WASHINGTON, Sept. 30 (UPI) — U.S. astronomers say they’ve detected a rocky planet in another solar system with the basic and essential conditions needed to support extraterrestrial life.
Scientists for years have predicted the existence of Earth-like exoplanets in what is called the “habitable zone” around a star, but the identification and measurement of one has been called the beginning of a new era in the search for life beyond Earth.
“This is our first Goldilocks planet — just the right size and the right distance from its sun,” astronomer Paul Butler with the Carnegie Institution of Washington told The Washington Post.
“A threshold has been crossed,” he said.
The new exoplanet, called Gliese 581G, is quite close at 20 light years from Earth.

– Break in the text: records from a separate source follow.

(** The event of a key, once it is known to be counted. *)
Definition accumulate (eventKey : MetricDimensionKey) (event : LogEvent) (p : ValueMetricProducer)
    : ValueMetricProducer :=
  let cfg := vm_config p in
  let n := length (mFieldMatchers cfg) in
  let whatKey := mDimensionKeyInWhat eventKey in
  let stateKey := mStateValuesKey eventKey in
  let eventTimeNs := GetElapsedTimestampNs event in
  let baseInfos :=
    initState (mConfig (vm_base p)) <$> grow n BaseInfo_new (um_get [] whatKey (mCurrentBaseInfo p)) in
  let oldStateKey := from_option currentState (mkKey []) (head baseInfos) in
  let key := mkMetricKey whatKey oldStateKey in
  let intervals := grow n Interval_new (um_get [] key (mCurrentSlicedBucket p)) in
  let '(baseInfos, intervals, useAnomalyDetection) :=
    accumulateFields cfg (mHasGlobalBase p) 0 (mFieldMatchers cfg) stateKey (getValues event)
      baseInfos intervals true in
  let p := set_baseInfo (um_set whatKey baseInfos (mCurrentBaseInfo p)) (mHasGlobalBase p)
             (set_sliced (um_set key intervals (mCurrentSlicedBucket p)) p) in
  if useAnomalyDetection && negb (multipleBucketsSkipped (calcBucketsForwardCount eventTimeNs p) p) then
    let wholeBucketVal :=
      long_value (iv_value (firstInterval intervals)) + um_get 0 eventKey (mCurrentFullBucket p) in
    set_vm_base
      (on_anomaly_trackers
         (detectAndDeclareAnomaly eventTimeNs (mCurrentBucketNum (vm_base p)) eventKey wholeBucketVal)
         (vm_base p)) p
  else p.

Definition value_onMatchedLogEventInternalLocked (matcherIndex : nat) (eventKey : MetricDimensionKey)
    (conditionKey : ConditionKey) (condition : bool) (event : LogEvent)
    (statePrimaryKeys : gmap Z HashableDimensionKey) (p : ValueMetricProducer) : ValueMetricProducer :=
  let cfg := vm_config p in
  let otherKey :=
    match statePrimaryKeys !! (mStateChangePrimaryKey p).1 with
    | Some key => negb (key_eqb key (mStateChangePrimaryKey p).2)
    | None => false
    end in
  let eventTimeNs := GetElapsedTimestampNs event in
  if otherKey then p
  else if eventTimeNs <? mCurrentBucketStartTimeNs (vm_base p) then p
  else
    let p := set_matched (us_insert (mDimensionKeyInWhat eventKey) (mMatchedMetricDimensionKeys p)) p in
    let p := if mIsPulled cfg then p else value_flushIfNeededLocked eventTimeNs p in
    let shouldSkipForPushMetric := negb (mIsPulled cfg) && negb condition in
    let shouldSkipForPulledMetric :=
      mIsPulled cfg && negb (mUseDiff cfg) && negb (bool_decide (mCondition (vm_base p) = kTrue)) in
    if shouldSkipForPushMetric || shouldSkipForPulledMetric then p
    else if value_hitGuardRailLocked eventKey p then p
    else accumulate eventKey event p.

(** The dispatch of matched events, which is shared with the other metrics, needs these overrides. *)
#[local] Instance value_event_ops : MetricOps ValueMetricProducer := {|
  base := vm_base;
  set_base := set_vm_base;
  flushIfNeededLocked := value_flushIfNeededLocked;
  flushCurrentBucketLocked := value_flushCurrentBucketLocked;
  onActiveStateChangedLocked :=
    base_onActiveStateChangedLocked vm_base value_flushIfNeededLocked value_flushCurrentBucketLocked;
  onMatchedLogEventInternalLocked := value_onMatchedLogEventInternalLocked
|}.

(** ** Pulls *)

Context {W : Type} `{!ConditionWizardOps W} (out : Outside W).

(** The loop over the pulled events. *)
Definition accumulateAll (eventElapsedTimeNs : Z) (allData : list LogEvent) (p : ValueMetricProducer)
    : ValueMetricProducer :=
  foldl (λ p data,
    if bool_decide (matchesWhat _ out data = kMatched) then
      onMatchedLogEventLocked uninit (states _ out) (conditions _ out) (mWhatMatcherIndex (vm_config p))
        (setElapsedTimestampNs eventElapsedTimeNs data) p
    else p) p allData.

(** The bases of the keys that the pull did not return are dropped. *)
Definition dropMissing (p : ValueMetricProducer) : ValueMetricProducer :=
  foldl (λ p '(key, _),
    let whatKey := mDimensionKeyInWhat key in
    if negb (us_mem whatKey (mMatchedMetricDimensionKeys p))
       && contains whatKey (mStateChangePrimaryKey p).2 then
      match um_find whatKey (mCurrentBaseInfo p) with
      | Some l => set_baseInfo (um_set whatKey (dropBase <$> l) (mCurrentBaseInfo p)) (mHasGlobalBase p) p
      | None => p
      end
    else p) p (mCurrentSlicedBucket p).

Definition accumulateEvents (allData : list LogEvent) (originalPullTimeNs eventElapsedTimeNs : Z)
    (p : ValueMetricProducer) : ValueMetricProducer :=
  if eventElapsedTimeNs <? mCurrentBucketStartTimeNs (vm_base p) then
    invalidateCurrentBucket eventElapsedTimeNs EVENT_IN_WRONG_BUCKET p
  else if mMaxPullDelayNs (vm_config p) <? getElapsedRealtimeNs _ out - originalPullTimeNs then
    invalidateCurrentBucket eventElapsedTimeNs PULL_DELAYED p
  else
    let p := accumulateAll eventElapsedTimeNs allData (set_matched [] p) in
    let p := set_matched [] (dropMissing p) in
    let p := set_baseInfo (mCurrentBaseInfo p) true p in
    if hasReachedGuardRailLimit p then
      set_sliced [] (invalidateCurrentBucket eventElapsedTimeNs DIMENSION_GUARDRAIL_REACHED p)
    else p.

Definition pullAndMatchEventsLocked (timestampNs : Z) (p : ValueMetricProducer) : ValueMetricProducer :=
  match Pull _ out timestampNs with
  | None => invalidateCurrentBucket timestampNs PULL_FAILED p
  | Some allData => accumulateEvents allData timestampNs timestampNs p
  end.

Definition calcPreviousBucketEndTime (currentTimeNs : Z) (p : ValueMetricProducer) : Z :=
  let cfg := mConfig (vm_base p) in
  mTimeBaseNs cfg + Z.quot (currentTimeNs - mTimeBaseNs cfg) (mBucketSizeNs cfg) * mBucketSizeNs cfg.

(** [onDataPulled]: [None] is a failed pull. *)
Definition onDataPulled (allData : option (list LogEvent)) (originalPullTimeNs : Z)
    (p : ValueMetricProducer) : ValueMetricProducer :=
  let p :=
    if bool_decide (mCondition (vm_base p) = kTrue) then
      match allData with
      | None => invalidateCurrentBucket originalPullTimeNs PULL_FAILED p
      | Some allData =>
          if originalPullTimeNs <? getCurrentBucketEndTimeNs (vm_base p) then
            accumulateEvents allData originalPullTimeNs originalPullTimeNs p
          else
            accumulateEvents allData originalPullTimeNs
              (calcPreviousBucketEndTime originalPullTimeNs p - 1) p
      end
    else p in
  value_flushIfNeededLocked originalPullTimeNs p.

Definition pullIfTrue (eventTimeNs : Z) (p : ValueMetricProducer) : ValueMetricProducer :=
  if mIsPulled (vm_config p) && bool_decide (mCondition (vm_base p) = kTrue)
  then pullAndMatchEventsLocked eventTimeNs p else p.

Definition value_notifyAppUpgrade (eventTimeNs : Z) (p : ValueMetricProducer) : ValueMetricProducer :=
  if negb (mSplitBucketForAppUpgrade (vm_config p)) then p
  else value_flushCurrentBucketLocked eventTimeNs eventTimeNs (pullIfTrue eventTimeNs p).

Definition value_onStatsdInitCompleted (eventTimeNs : Z) (p : ValueMetricProducer)
    : ValueMetricProducer :=
  value_flushCurrentBucketLocked eventTimeNs eventTimeNs (pullIfTrue eventTimeNs p).

Definition prepareFirstBucketLocked (p : ValueMetricProducer) : ValueMetricProducer :=
  if mIsActive (mActivity (vm_base p)) && mIsPulled (vm_config p)
     && bool_decide (mCondition (vm_base p) = kTrue) && mUseDiff (vm_config p)
  then pullAndMatchEventsLocked (mCurrentBucketStartTimeNs (vm_base p)) p else p.

(** ** States, activations, conditions *)

Definition value_onStateChanged (eventTimeNs atomId : Z) (primaryKey : HashableDimensionKey)
    (oldState newState : FieldValue) (p : ValueMetricProducer) : ValueMetricProducer :=
  let cfg := mConfig (vm_base p) in
  if FieldValue_eqb (mapStateValue cfg atomId oldState) (mapStateValue cfg atomId newState) then p
  else if negb (bool_decide (mCondition (vm_base p) = kTrue)) || negb (mIsActive (mActivity (vm_base p)))
  then p
  else if eventTimeNs <? mCurrentBucketStartTimeNs (vm_base p) then
    invalidateCurrentBucket eventTimeNs EVENT_IN_WRONG_BUCKET p
  else
    let p := set_statePrimaryKey (atomId, primaryKey) p in
    let p := if mIsPulled (vm_config p) then pullAndMatchEventsLocked eventTimeNs p else p in
    let p := set_statePrimaryKey (0, DEFAULT_DIMENSION_KEY) p in
    value_flushIfNeededLocked eventTimeNs p.

Definition value_onActiveStateChangedLocked (eventTimeNs : Z) (p : ValueMetricProducer)
    : ValueMetricProducer :=
  let isEventTooLate := eventTimeNs <? mCurrentBucketStartTimeNs (vm_base p) in
  let p := if isEventTooLate then invalidateCurrentBucket eventTimeNs EVENT_IN_WRONG_BUCKET p else p in
  let p := base_onActiveStateChangedLocked vm_base value_flushIfNeededLocked
             value_flushCurrentBucketLocked eventTimeNs p in
  if negb (bool_decide (mCondition (vm_base p) = kTrue)) then p
  else
    let active := mIsActive (mActivity (vm_base p)) in
    let p :=
      if isEventTooLate then p
      else
        let p := if mIsPulled (vm_config p) then pullAndMatchEventsLocked eventTimeNs p else p in
        if mUseDiff (vm_config p) && negb active then resetBase p else p in
    let p := value_flushIfNeededLocked eventTimeNs p in
    set_timer (timer_onConditionChanged active eventTimeNs (mConditionTimer p)) p.

(** The conversion of a [ConditionState] to [bool]: only [kFalse] is zero. *)
Definition conditionToBool (c : ConditionState) : bool := negb (cs_value c =? 0).

Definition set_value_condition (c : ConditionState) (p : ValueMetricProducer) : ValueMetricProducer :=
  set_vm_base (set_condition c (vm_base p)) p.

Definition value_onConditionChangedLocked (condition : bool) (eventTimeNs : Z) (p : ValueMetricProducer)
    : ValueMetricProducer :=
  let newCondition := if condition then kTrue else kFalse in
  let isEventTooLate := eventTimeNs <? mCurrentBucketStartTimeNs (vm_base p) in
  if negb (mIsActive (mActivity (vm_base p))) then
    set_value_condition (if isEventTooLate then kUnknown else newCondition) p
  else if isEventTooLate then
    let p := set_value_condition kUnknown
               (invalidateCurrentBucket eventTimeNs EVENT_IN_WRONG_BUCKET p) in
    set_timer (timer_onConditionChanged (conditionToBool kUnknown) eventTimeNs (mConditionTimer p)) p
  else
    let old := mCondition (vm_base p) in
    let p := if bool_decide (old = kUnknown)
             then invalidateCurrentBucket eventTimeNs CONDITION_UNKNOWN p else p in
    let p := if mIsPulled (vm_config p) && (condition || bool_decide (old = kTrue))
             then pullAndMatchEventsLocked eventTimeNs p else p in
    let p := if mUseDiff (vm_config p) && bool_decide (old = kTrue) && negb condition
             then resetBase p else p in
    let p := value_flushIfNeededLocked eventTimeNs (set_value_condition newCondition p) in
    set_timer (timer_onConditionChanged (conditionToBool newCondition) eventTimeNs (mConditionTimer p)) p.

(** [onSlicedConditionMayChangeLocked] only logs. *)
Definition value_metric_ops : MetricOps ValueMetricProducer := {|
  base := vm_base;
  set_base := set_vm_base;
  flushIfNeededLocked := value_flushIfNeededLocked;
  flushCurrentBucketLocked := value_flushCurrentBucketLocked;
  onActiveStateChangedLocked := value_onActiveStateChangedLocked;
  onMatchedLogEventInternalLocked := value_onMatchedLogEventInternalLocked
|}.

(** ** Construction *)

(** The ValueMetric message; the duration of [max_pull_delay_sec] is in seconds. *)
Record ValueMetric := mkValueMetricMessage {
  vmm_id : Z;
  vmm_value_field : FieldMatcher;
  vmm_dimensions_in_what : option FieldMatcher;
  vmm_bucket : option TimeUnit;
  vmm_links : list MetricConditionLink;
  vmm_state_link : list MetricStateLink;
  vmm_aggregation_type : ValueAggregation;
  vmm_min_bucket_size_nanos : Z;
  vmm_use_absolute_value_on_reset : bool;
  vmm_use_diff : option bool;
  vmm_value_direction : ValueDirection;
  vmm_skip_zero_diff_output : bool;
  vmm_use_zero_default_base : bool;
  vmm_max_pull_delay_sec : Z;
  vmm_split_bucket_for_app_upgrade : bool
}.
(** ** A new producer *)

Lemma new_timeInv limits uid metric ci cache wi tag tb start acts eam edm atoms groups :
  vmm_bucket metric ≠ Some TIME_UNIT_UNSPECIFIED →
  timeInv start start (ledger (ValueMetricProducer_new limits uid metric ci cache wi tag tb start acts
                                 eam edm atoms groups).1).
Proof.
  intros Hb. unfold ValueMetricProducer_new. cbv zeta.
  set (size := match vmm_bucket metric with Some u => _ | None => _ end * 1000000).
  assert (Hsize : 0 < size).
  { subst size. destruct (vmm_bucket metric) as [u|]; [|done]. unfold TimeUnitToBucketSizeInMillisGuardrailed.
    destruct u; try done; cbv zeta; destruct (_ && _); done. }
  clearbody size. set (cfg := mkProducerConfig _ _ _ _ _ _ _ _ _ _ _ _ _).
  set (b := MetricProducer_new _ _ _ _ _).
  set (p := mkValueMetric b _ _ _ _ _ _ _ _ _ _ _ _).
  set (q := set_vm_base (set_bucket (mCurrentBucketStartTimeNs b) _ b) p).
  assert (Hend : start < getCurrentBucketEndTimeNs (vm_base q)).
  { change (start < tb + (0 + calcBucketsForwardCount start p + 1) * size).
    destruct (Z.le_gt_cases (getCurrentBucketEndTimeNs (vm_base p)) start) as [Hge|Hlt].
    - destruct (forward_bounds start p Hsize Hge) as (_ & _ & Ht).
      change (start < tb + (0 + 1) * size + calcBucketsForwardCount start p * size) in Ht. lia.
    - unfold calcBucketsForwardCount. rewrite (proj2 (Z.ltb_lt _ _) Hlt).
      change (start < tb + (0 + 1) * size) in Hlt. lia. }
  unfold value_flushIfNeededLocked. rewrite (proj2 (Z.ltb_lt _ _) Hend).
  unfold timeInv. split_and!; [exact Hsize|exact Hend|cbn; lia|].
  exists []. split_and!; [apply tiles_nil|done|]. intros s. unfold inPast. cbn. set_solver.
Qed.

(** ** What an interval holds *)

(** What one integer value adds to a key whose base is [base]. *)
Definition contribution (cfg : ValueConfig) (globalBase : bool) (base : option Z) (v : Z) : list Z :=
  if negb (mUseDiff cfg) then [v]
  else
    match (match base with
           | Some x => Some x
           | None => if globalBase && mUseZeroDefaultBase cfg then Some 0 else None
           end) with
    | None => []
    | Some x =>
        match mValueDirection cfg with
        | INCREASING =>
            if x <=? v then [wrap64 (v - x)] else if mUseAbsoluteValueOnReset cfg then [v] else []
        | DECREASING =>
            if v <=? x then [wrap64 (x - v)] else if mUseAbsoluteValueOnReset cfg then [v] else []
        | _ => [wrap64 (v - x)]
        end
    end.

(** What a sequence of values adds: each value is compared with the one before. *)
Fixpoint contributions (cfg : ValueConfig) (globalBase : bool) (base : option Z) (vs : list Z) : list Z :=
  match vs with
  | [] => []
  | v :: vs => contribution cfg globalBase base v ++ contributions cfg globalBase (Some v) vs
  end.

(** [v] is the aggregate of a non-empty list. *)
Definition is_aggregate (agg : ValueAggregation) (ds : list Z) (v : Z) : Prop :=
  match agg with
  | VSUM | VAVG => v = wrap64 (sumZ ds)
  | VMIN => v ∈ ds ∧ ∀ d, d ∈ ds → v <= d
  | VMAX => v ∈ ds ∧ ∀ d, d ∈ ds → d <= v
  end.
(* ===== verification/DurationMetricFacts.v ===== *)
(** * Facts on the duration metric

    The metric keeps its dimension keys apart: seen from one key, it is the single tracker of
    DurationTrackersFacts.  What is proved of a tracker therefore holds of the metric, for every
    key, across the creation and removal of trackers, activations and reports. *)
From S2P Require Import Prelude UMap FieldValue DimensionKey DimensionKeyFacts Matchers Conditions.
From S2P Require Import Anomaly State MetricProducer MetricProducerFacts CountMetric.
From S2P Require Import DurationTrackers DurationTrackersFacts DurationMetric.

Implicit Types (k key : HashableDimensionKey) (m : TrackerMap) (output : DurationOutput).

(** ** The output seen from one key *)

Definition outputFor k output : DurationOutput :=
  List.filter (λ e, key_eqb k (mDimensionKeyInWhat e.1)) output.

Lemma mdk_eqb_what (a b : MetricDimensionKey) :
  a =k b → mDimensionKeyInWhat a =k mDimensionKeyInWhat b.
Proof. unfold key_eqb at 1, key_eq_mdk, mdk_eqb. intros [H _]%andb_true_iff. exact H. Qed.

Lemma outputFor_find k mk output :
  k =k mDimensionKeyInWhat mk → um_find mk (outputFor k output) = um_find mk output.
Proof.
  intros Hk. unfold outputFor. induction output as [|[mk' l] output IH]; [done|]. cbn.
  destruct (key_eqb mk mk') eqn:E.
  - pose proof (mdk_eqb_what _ _ E) as E'. rewrite (key_eqb_trans _ _ _ Hk E'). cbn. by rewrite E.
  - destruct (key_eqb k (mDimensionKeyInWhat mk')); cbn [um_find]; [rewrite E|]; exact IH.
Qed.

Lemma outputFor_set k mk l output :
  outputFor k (um_set mk l output) =
    if key_eqb k (mDimensionKeyInWhat mk) then um_set mk l (outputFor k output) else outputFor k output.
Proof.
  unfold outputFor. induction output as [|[mk' l'] output IH].
  - cbn. by destruct (key_eqb k _).
  - cbn. destruct (key_eqb mk mk') eqn:E.
    + pose proof (key_eqb_cong_r _ _ k (mdk_eqb_what _ _ E)) as E'. cbn. rewrite <- E'.
      destruct (key_eqb k (mDimensionKeyInWhat mk)); cbn; [by rewrite E|done].
    + cbn. destruct (key_eqb k (mDimensionKeyInWhat mk')), (key_eqb k (mDimensionKeyInWhat mk));
        cbn; rewrite ?E, IH; done.
Qed.

Lemma outputFor_push k mk b output :
  outputFor k (pushDuration mk b output) =
    if key_eqb k (mDimensionKeyInWhat mk) then pushDuration mk b (outputFor k output)
    else outputFor k output.
Proof.
  unfold pushDuration. rewrite outputFor_set. destruct (key_eqb k _) eqn:E; [|done].
  unfold um_get. by rewrite outputFor_find.
Qed.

Because of its size and its distance from its sun, it is considered to be in its star’s habitable zone.
Its distance from the star that it orbits means any water on the planet will be in liquid form, scientists say, and the planet is large enough to have the gravitational pull to hold an atmosphere around it.
The star Gliese 581 is now known to have six and perhaps seven planets orbiting it in circular paths and lined up by type in a way similar to our solar system.
“As we collect more data, we can see the system looks like our own — with an inner clutch of rocky, terrestrial planets and then a big loner like Jupiter further out,” Steven Vogt of the University of California at Santa Cruz said.